Côte d'Ivoire : l'épreuve de force se durcit entre Gbagbo et Ouattara

En Côte d'Ivoire, le camp d'Alassane Ouattara a appelé ses partisans à marcher le jeudi 16 décembre sur la RTI radio-télévision d'Etat pour y placer un nouveau directeur général et à l'aider ensuite, le lendemain à prendre le contrôle du siège du gouvernement pour y installer Guillaume Soro et ses ministres. A Abidjan, Laurent Gbagbo et ses partisans qui tiennent toujours les leviers du pouvoir sur le plan intérieur, annoncent une nouvelle médiation africaine pour tenter de régler la crise institutionnelle. De son côté, l'UE, a annoncé des sanctions à l'encontre de certains proches du président sortant.

Toujours confiné à l’Hôtel du Golf d’Abidjan, le camp Ouattara s’est résolu à lancer, jeudi et vendredi, ses partisans dans la rue. Des marches y sont programmées pour installer un nouveau directeur à la télévision d'Etat et permettre au Premier ministre Guillaume Soro, choisi par Alassane Ouattara, de réinvestir son bureau d’avant les élections.

Réagissant à cet appel, le ministre de la Jeunesse et de l’Emploi de Laurent Gbagbo, Charles Blé Goudé, s’est borné à prédire, pour jeudi, une « journée tranquille», tandis que son collègue des Affaires étrangères Alcide Djédjé a dit que cette marche ne se « ferait pas ».

Venus de plusieurs villes du nord, des milliers de partisans d’Alassane Ouattara, en ont fait hier l’amère expérience. Alors qu’ils tentaient de converger vers Yamoussoukro, ils ont été stoppés par un barrage militaire à six kilomètres au nord de la ville de Tiébissou, entre Bouaké et la capitale ivoirienne, avant d’être dispersés à grands coups de gaz lacrymogène.

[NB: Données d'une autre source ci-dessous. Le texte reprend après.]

Lemma reserve_locked_spec uid u i c m reg d : DB.integrity d → listed uid d →
  let y := (reg, d) in
  match reserve_locked uid u i c m y with
  | (Ok _, y') => holds reg !! i = None ∧ (∀ k, others k uid i y + want c m k ≤ limit k u) ∧ y' = reserved uid i c m y
  | (Err Conflict, y') => is_Some (holds reg !! i) ∧ y' = y
  | (Err Forbidden, y') => holds reg !! i = None ∧ (∃ k, limit k u < others k uid i y + want c m k) ∧ y' = y
  | (Err _, _) => False
  end.
Proof.
  intros Hd Hl. cbv zeta. destruct (listed_rows uid d Hl) as (rows & Hrows & Hp).
  rewrite /reserve_locked /mbind /M_bind /gets /on_store. cbn [fst snd]. case_bool_decide as Hi.
  2: { split; [|done]. by apply not_eq_None_Some. }
  cbn [guard_err mret M_ret fst snd]. rewrite Hrows. cbn [fst snd]. set (acc := fold_left (add_hold uid) _ _).
  assert (∀ k, sel k acc = others k uid i (reg, d)) as Hacc.
  { intros k. rewrite /acc add_hold_sel add_row_sel /others. cbn [fst snd]. f_equal.
    - rewrite (sum_of_perm _ _ _ Hp) owned_sum //. assert (sel k (0, 0, 0) = 0) as -> by (by destruct k). rewrite Z.add_0_l.
      apply total_ext. intros j r Hr. rewrite -(DB.int_sandbox_key _ Hd _ _ Hr) /row_part.
      destruct (decide (DB.id r = i)) as [->|Hne]; [rewrite bool_decide_true //=; by case_decide|rewrite bool_decide_false //=].
    - by rewrite sum_of_fmap total_sum. }
  destruct acc as [[count cpu] mem]. pose proof (Hacc Count) as H1. pose proof (Hacc Cpus) as H2. pose proof (Hacc Memory) as H3. simpl in H1, H2, H3.
  case: Z.leb_spec => L1; simpl; [|split_and!; [done| |done]; exists Count; simpl; lia].
  case: Z.leb_spec => L2; simpl; [|split_and!; [done| |done]; exists Cpus; simpl; lia].
  case: Z.leb_spec => L3; simpl; [|split_and!; [done| |done]; exists Memory; simpl; lia].
  split; [done|]. split; [|done]. intros []; simpl; lia.
Qed.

Or Abidjan est solidement tenue par les Forces de défense et de sécurité demeurées fidèles à Laurent Gbagbo.

Les deux marches projetées jeudi et vendredi par Alassane Ouattara sont donc des manifs à haut risque. Mardi, l'armée a tiré des gaz lacrymogènes pour disperser quelque 3 000 manifestants à Tiebissou, dans le centre. Il s'agissait de partisans d'Alassane Ouattara, venus du nord du pays.

Conséquence de cette crise politique ivoirienne, selon le HCR, 3700 Ivoiriens ont quitté le pays ces deux dernières semaines par crainte d'une explosion de violence. La plupart d'entre eux se sont réfugiés au Libéria voisin. De son côté, la pression internationale sur Laurent Gbagbo ne faiblit pas, ellle augmente même.

L'UE passe à la vitesse supérieure

L'Union européenne avait prévenu qu'elle prendrait des sanctions contre ceux qui refusent de reconnaitre l'autorité d'Alassane Ouatarra, le président démocratiquement élu. Les premiers noms sont tombés le 14 décembre. Ils sont au nombre de onze proches de Laurent Gbagbo.

Parmi les personnes visées par les sanctions européennes figurent le conseiller pour la sécurité, Kadet Berlin, le secrétaire général de la présidence, Desiré Tagro et le président du Conseil constitutionnel, Yao N'Dre. A ces noms, s’ajoutent ceux de Pascal Affi N'Guessan, secrétaire général du parti de Laurent Gbagbo, le Front populaire ivoirien (FPI) et le directeur général de la RTI, radio-télévision d'Etat, Pierre Israel Amessan Brou.

Plusieurs militaires et ou responsables de la sécurité sont concernés aussi par ces sanctions. C’est le cas du chef de la garde républicaine, le général Dogbo Blé, et le capitaine Anselme Séka Yapo,garde du corps de l’épouse de Laurent Gbagbo.

Les mesures européennes devraient prendre la forme d’une interdiction de visas ou d’un gel des avoirs, l’autre levier d’action pourrait être l’aide au développement. Mais les 27 ne semblent pas vouloir utiliser cette option dans l’immédiat.

Pour l’Union, il s’agit en fait de cibler en priorité les responsables ivoiriens qui refusent de se placer sous l’autorité du président démocratiquement élu. A l’instar de la communauté internationale, les Européens considèrent Alassane Ouattara comme le vainqueur du scrutin présidentiel.

Quant à la France, qui maintient sur place quelque 900 soldats de l'opération Licorne, elle « n'a évidemment aucune intention d'intervenir militairement » pour s'interposer en cas de violences entre les partisans d'Alassane Ouattara et de Laurent Gbabgo, a déclaré ce mercredi le ministre français de la Défense Alain Juppé à la radio France Inter, soulignant que « c'est à la communauté internationale d'assumer ses responsabilités ».